Disons-le franchement. La presse à pirates est la presse la plus hypocrite du monde. Ces fanzines vous rappellent trois fois par page que pirater c’est pas bien, ça peut vous conduire en prison, en donnant à tous les apprentis crackers les recettes à 2 balles pour exercer cette activité.

Patates Mag'
Explosif N°3
Sommaire 
:

 1) Avertissement : le piratage est un crime.
 
2) Tous les bons plans  pour éclater les sites... et se protéger !      
 3) Pirater c'est pas bien mais alors pas bien du tout.
 4) France Telecom prout, Microsoft caca prout !            
 5) Interview du commissaire Dugenou du scssbrddsti qui nous dit "pirater c'est pas bien" .
 6) IRC, comment pourrir un chan... et se protéger !
 7) Attention, le piratage, il faut pas (rappel).
 8) les salauds qui refusent notre pub ! Patates Mag' censuré !
 9) les copieurs de cartouches  (Attention : le copieur c’est légal pas la copie - sauf sauvegarde- mdr, lol, mouarff)
10) Comment sniffer un réseau switché... et se protéger !
11) Comment décrypter des images de cul graves... et se branler  !
12) MsDaube, mdr elle est bonne, MicroMou, lol encore mieux, M$.. ça alors où ils vont chercher tout ça...

 
Etc, etc...

A ce niveau de précautions et de recommandations, on se demande pour quoi leur magazine ne s'appelle pas "Sécurité Mag'"

A titre d'exemple un petit extrait :

"les micros espions sont interdits ? De toute façon, ils n'ont qu'une portée limitée... Un téléphone portatif, c'est petit, c'est discret et cela peut se cacher n'importe où (faux plafond, etc...) ! Choisissez simplement un modèle capable de décrocher automatiquement et dont la sonnerie pourra être désactivée. De préférence, équipez le d'une Mobicarte acquise sous un faux nom".... et pour finir comme d'hab : "mais la manipulation décrite tombe sous le coup de l'article 226 du Code pénal".

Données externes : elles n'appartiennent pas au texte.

Lemma closeAll_closed codes : forall fs, conn fs = None -> closeAll codes fs = Ok (fs, []).
Proof.
  induction codes as [|code codes IH]; intros fs H; [done|]. cbn [closeAll].
  unfold Close. rewrite H, bind_Ok, IH by done. done.
Qed.

(** A connection is torn down once: whatever the sequence of [Close] calls
    after a successful [Connect] (the read pump's own and the user's), the
    websocket is closed, the context cancelled and [OnDisconnect] run exactly
    once, by the first of them, and no call panics on the nil cancel function. *)
Theorem close_once c fs fs' code codes :
  Connect (inl c) fs = (fs', Ok tt, [EDialed c]) ->
  closeAll (code :: codes) fs' =
  Ok (set_conn None false true fs',
      (if 0 <? code then EClose c code else ECloseNow c) :: ECancel
        :: (if hasOnDisconnect fs then [EOnDisconnect (code =? 0)] else [])).
Proof.
  unfold Connect. destruct (conn fs); [done|]. intros [= <-].
  cbn [closeAll]. unfold Close at 1. cbn [conn set_conn cancel negb hasOnDisconnect].
  rewrite bind_Ok, closeAll_closed, bind_Ok, app_nil_r by done. reflexivity.
Qed.

Lemma close_once_witness :
  closeAll [0; 1000] (set_conn (Some 7) true false connected_socket) =
  Ok (set_conn None false true (set_conn (Some 7) true false connected_socket),
      [ECloseNow 7; ECancel; EOnDisconnect true]).
Proof.
  apply (close_once 7 (set_conn None false false connected_socket) _ 0 [1000]). reflexivity.
Defined.

End socket.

Ben voyons... Après avoir lu ça,  soit Jean-Kevin se prend de passion pour les études de droit soit il se sert de son BiBop pour espionner les débats amoureux  de sa grande soeur Marie-Monique.

A remarquer : les accointances de cette presse/fanzine avec des sites de rebelz à poils durs déjà évoqués sur ces pages.
Tout ça fleure bon le microcosme pataugeant dans le business de la rebelle attitude lucrative à destination des adolescents perturbés.

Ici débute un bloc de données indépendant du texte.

(** (C18) The client finishes the handshake only with a certified server: when
    [doHandshake] succeeds, the server's static key - the one whose shared
    secret keys the rest of the handshake, certificate message included - is
    certified at that time by a chain signed by WhatsApp's root key. *)
Theorem doHandshake_certified now eph noiseKey clientPayload resp fs ws ns :
  doHandshake now eph noiseKey clientPayload (Some resp) fs = Ok (ws, ns) ->
  exists m e st ct nh1 static nh2 nh3 cert nh4,
    unmarshal_handshake resp = Some m /\ getServerHello m = Ok (e, st, ct) /\
    HsDecrypt st nh1 = Ok (static, nh2) /\
    MixSharedSecretIntoKey (Priv eph) static nh2 = Ok nh3 /\
    HsDecrypt ct nh3 = Ok (cert, nh4) /\
    certified now cert static.
Proof.
  unfold doHandshake. intros H. apply bind_inv in H as ([[nh w1] fs1] & _ & H).
  destruct (unmarshal_handshake resp) as [m|] eqn:Hm; [|done].
  apply bind_inv in H as ([[nh' s] p] & H & _). unfold processServerHello in H.
  apply bind_inv in H as ([[e st] ct] & Hg & H).
  hs_bind H. hs_bind H. destruct x0 as [static nh2].
  destruct (blen static =? 32) eqn:Hl; cbn [negb] in H; [|done].
  hs_bind H. hs_bind H. destruct x1 as [cert nh4]. apply bind_inv in H as ([] & Hv & _).
  apply verifyServerCert_certified in Hv.
  by exists m, e, st, ct, x, static, nh2, x0, cert, nh4.
Qed.

(** ** Agreement with the other side *)

(** The responder, as the Noise XX pattern has it: its hello for a client's
    ephemeral key, ... *)
Definition respond (header clientEphemeral : bytes) (eph static : KeyPair) (cert : bytes) :
    outcome noise_error (ServerHello * NoiseHandshake) :=
  nh ← Start NoiseStartPattern header NewNoiseHandshake;
  let nh := Authenticate (Pub eph) (Authenticate clientEphemeral nh) in
  nh ← MixSharedSecretIntoKey (Priv eph) clientEphemeral nh;
  '(st, nh) ← HsEncrypt (Pub static) nh;
  nh ← MixSharedSecretIntoKey (Priv static) clientEphemeral nh;
  '(ct, nh) ← HsEncrypt cert nh;
  Ok (mkSH (Some (Pub eph)) (Some st) (Some ct), nh).

(** ... and what it makes of the client's finish: the client's static key, its
    payload, and the keys it will read and write with. *)
Definition accept (eph : KeyPair) (encStatic encPayload : bytes) (nh : NoiseHandshake) :
    outcome noise_error (bytes * bytes * (bytes * bytes)) :=
  '(static, nh) ← HsDecrypt encStatic nh;
  nh ← MixSharedSecretIntoKey (Priv eph) static nh;
  '(payload, nh) ← HsDecrypt encPayload nh;
  '(read, write) ← extractAndExpand (nh_salt nh) [];
  Ok (static, payload, (read, write)).

Context {L : CryptoLaws C}.

Lemma HsDecrypt_HsEncrypt p nh c nh' :
  HsEncrypt p nh = Ok (c, nh') -> HsDecrypt c nh = Ok (p, nh').
Proof.
  unfold HsEncrypt, HsDecrypt. destruct (postIncrementCounter nh) as [count nh1].
  destruct (nh_key nh1); [|done]. intros [= <- <-]. by rewrite gcm_open_seal.
Qed.

Lemma extractAndExpand_ok salt data :
  extractAndExpand salt data = Ok (hkdf_bytes data salt [] 0 32, hkdf_bytes data salt [] 32 32).
Proof. reflexivity. Qed.

Lemma MixSharedSecretIntoKey_sym a b nh :
  MixSharedSecretIntoKey a (x25519_base b) nh = MixSharedSecretIntoKey b (x25519_base a) nh.
Proof. unfold MixSharedSecretIntoKey. by rewrite x25519_comm. Qed.

Lemma MixSharedSecretIntoKey_ok a b nh :
  is_Some (x25519 a b) ->
  exists nh', MixSharedSecretIntoKey a b nh = Ok nh' /\ is_Some (nh_key nh').
Proof.
  intros [s Hs]. unfold MixSharedSecretIntoKey, MixIntoKey. rewrite Hs, extractAndExpand_ok, bind_Ok.
  rewrite Prepare_32 by apply length_hkdf_bytes. eexists. split; [reflexivity|by eexists].
Qed.

Lemma HsEncrypt_ok p nh : is_Some (nh_key nh) -> exists c nh', HsEncrypt p nh = Ok (c, nh').
Proof.
  intros [k Hk]. unfold HsEncrypt, postIncrementCounter. cbn [nh_key]. rewrite Hk. eauto.
Qed.

Lemma HsEncrypt_key p nh c nh' : HsEncrypt p nh = Ok (c, nh') -> nh_key nh' = nh_key nh.
Proof.
  unfold HsEncrypt, postIncrementCounter. cbn [nh_key]. by destruct (nh_key nh); [intros [= _ <-]|].
Qed.

(** (C12) The handshake agrees: against a responder that follows the protocol and
    holds a certified static key, the client processes the server's hello
    without error, and from its finish the responder recovers exactly the
    client's static public key and payload; the two sides derive the same pair
    of transport keys, one's writing key being the other's reading key. *)
Theorem handshake_agreement now fs fs' e n es ss cert payload nh w1 sh nhs :
  let kp := NewKeyPairFromPrivateKey in
  sendHello (kp e) fs = Ok (nh, w1, fs') ->
  respond (match Header fs with Some h => h | None => [] end) (Pub (kp e)) (kp es) (kp ss) cert
    = Ok (sh, nhs) ->
  certified now cert (Pub (kp ss)) ->
  is_Some (x25519 n (Pub (kp es))) ->
  exists nh' s p wk rk,
    processServerHello now (kp e) (kp n) (Some payload) (mkHM None (Some sh) None) nh
      = Ok (nh', s, p) /\
    Finish fs' nh' = Ok (newNoiseSocket fs' wk rk) /\
    accept (kp es) s p nhs = Ok (Pub (kp n), payload, (wk, rk)).
Proof.
  intros kp Hhello Hresp Hcert%verifyServerCert_certified Hn.
  unfold sendHello in Hhello. unfold respond in Hresp.
  apply bind_inv in Hhello as (nh0 & H0%noise_step_inv & Hhello).
  apply bind_inv in Hhello as (d & _ & Hhello). apply bind_inv in Hhello as ([w f] & _ & Hhello).
  injection Hhello as <- <- <-. rewrite H0, bind_Ok in Hresp.
  apply bind_inv in Hresp as (nh1 & H1 & Hresp). apply bind_inv in Hresp as ([st nh2] & H2 & Hresp).
  apply bind_inv in Hresp as (nh3 & H3 & Hresp). apply bind_inv in Hresp as ([ct nh4] & H4 & Hresp).
  injection Hresp as <- <-. subst kp. unfold NewKeyPairFromPrivateKey in *. cbn [Pub Priv] in *.
  assert (Hk3 : is_Some (nh_key nh3)).
  { unfold MixSharedSecretIntoKey in H3. destruct (x25519 ss (x25519_base e)) eqn:E; [|done].
    destruct (MixSharedSecretIntoKey_ok ss (x25519_base e) nh2) as (x & Hx & Hkx); [by eexists|].
    unfold MixSharedSecretIntoKey in Hx. rewrite E in Hx. rewrite Hx in H3. by injection H3 as <-. }
  destruct (HsEncrypt_ok (x25519_base n) nh4) as (s & nh5 & H5).
  { by rewrite (HsEncrypt_key _ _ _ _ H4). }
  destruct (MixSharedSecretIntoKey_ok n (x25519_base es) nh5 Hn) as (nh6 & H6 & Hk6).
  destruct (HsEncrypt_ok payload nh6 Hk6) as (p & nh7 & H7).
  exists nh7, s, p, (hkdf_bytes [] (nh_salt nh7) [] 0 32), (hkdf_bytes [] (nh_salt nh7) [] 32 32).
  split_and!.
  - unfold processServerHello, getServerHello. cbn [hm_ServerHello sh_Ephemeral sh_Static sh_Payload Pub Priv].
    assert (forall a, blen (x25519_base a) =? 32 = true) as Hl
      by (intros a; apply (blen_eqb _ 32), length_x25519_base).
    rewrite Hl. cbn [negb]. rewrite bind_Ok. unfold noise_step.
    cbn [fst snd Pub Priv]. rewrite MixSharedSecretIntoKey_sym, H1. cbn [map_err]. rewrite bind_Ok.
    rewrite (HsDecrypt_HsEncrypt _ _ _ _ H2). cbn [map_err]. rewrite bind_Ok, Hl. cbn [negb].
    rewrite MixSharedSecretIntoKey_sym, H3. cbn [map_err]. rewrite bind_Ok.
    rewrite (HsDecrypt_HsEncrypt _ _ _ _ H4). cbn [map_err]. rewrite bind_Ok, Hcert, bind_Ok.
    rewrite H5. cbn [map_err]. rewrite bind_Ok, H6. cbn [map_err]. rewrite bind_Ok, H7.
    reflexivity.
  - unfold Finish. rewrite extractAndExpand_ok, bind_Ok.
    rewrite !Prepare_32 by apply length_hkdf_bytes. reflexivity.
  - unfold accept. rewrite (HsDecrypt_HsEncrypt _ _ _ _ H5), bind_Ok. cbn [Priv].
    rewrite MixSharedSecretIntoKey_sym, H6, bind_Ok.
    rewrite (HsDecrypt_HsEncrypt _ _ _ _ H7), bind_Ok, extractAndExpand_ok. reflexivity.
Qed.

L'imagerie, le ton, les pseudos débiles, la paranoïa, l'hypocrisie, bref le fond (de commerce) et la forme sont les mêmes. Ils surfent en permanence entre la dénonciation de pratiques douteuses du marché, la haine de Microsoft et la description détaillée des délits informatiques.

Leurs spécialités : jouer les vierges outragées et cracher sur le reste de la profession coupable de relations contre-nature avec les éditeurs de logiciel (ce qui n'est pas toujours faux :-).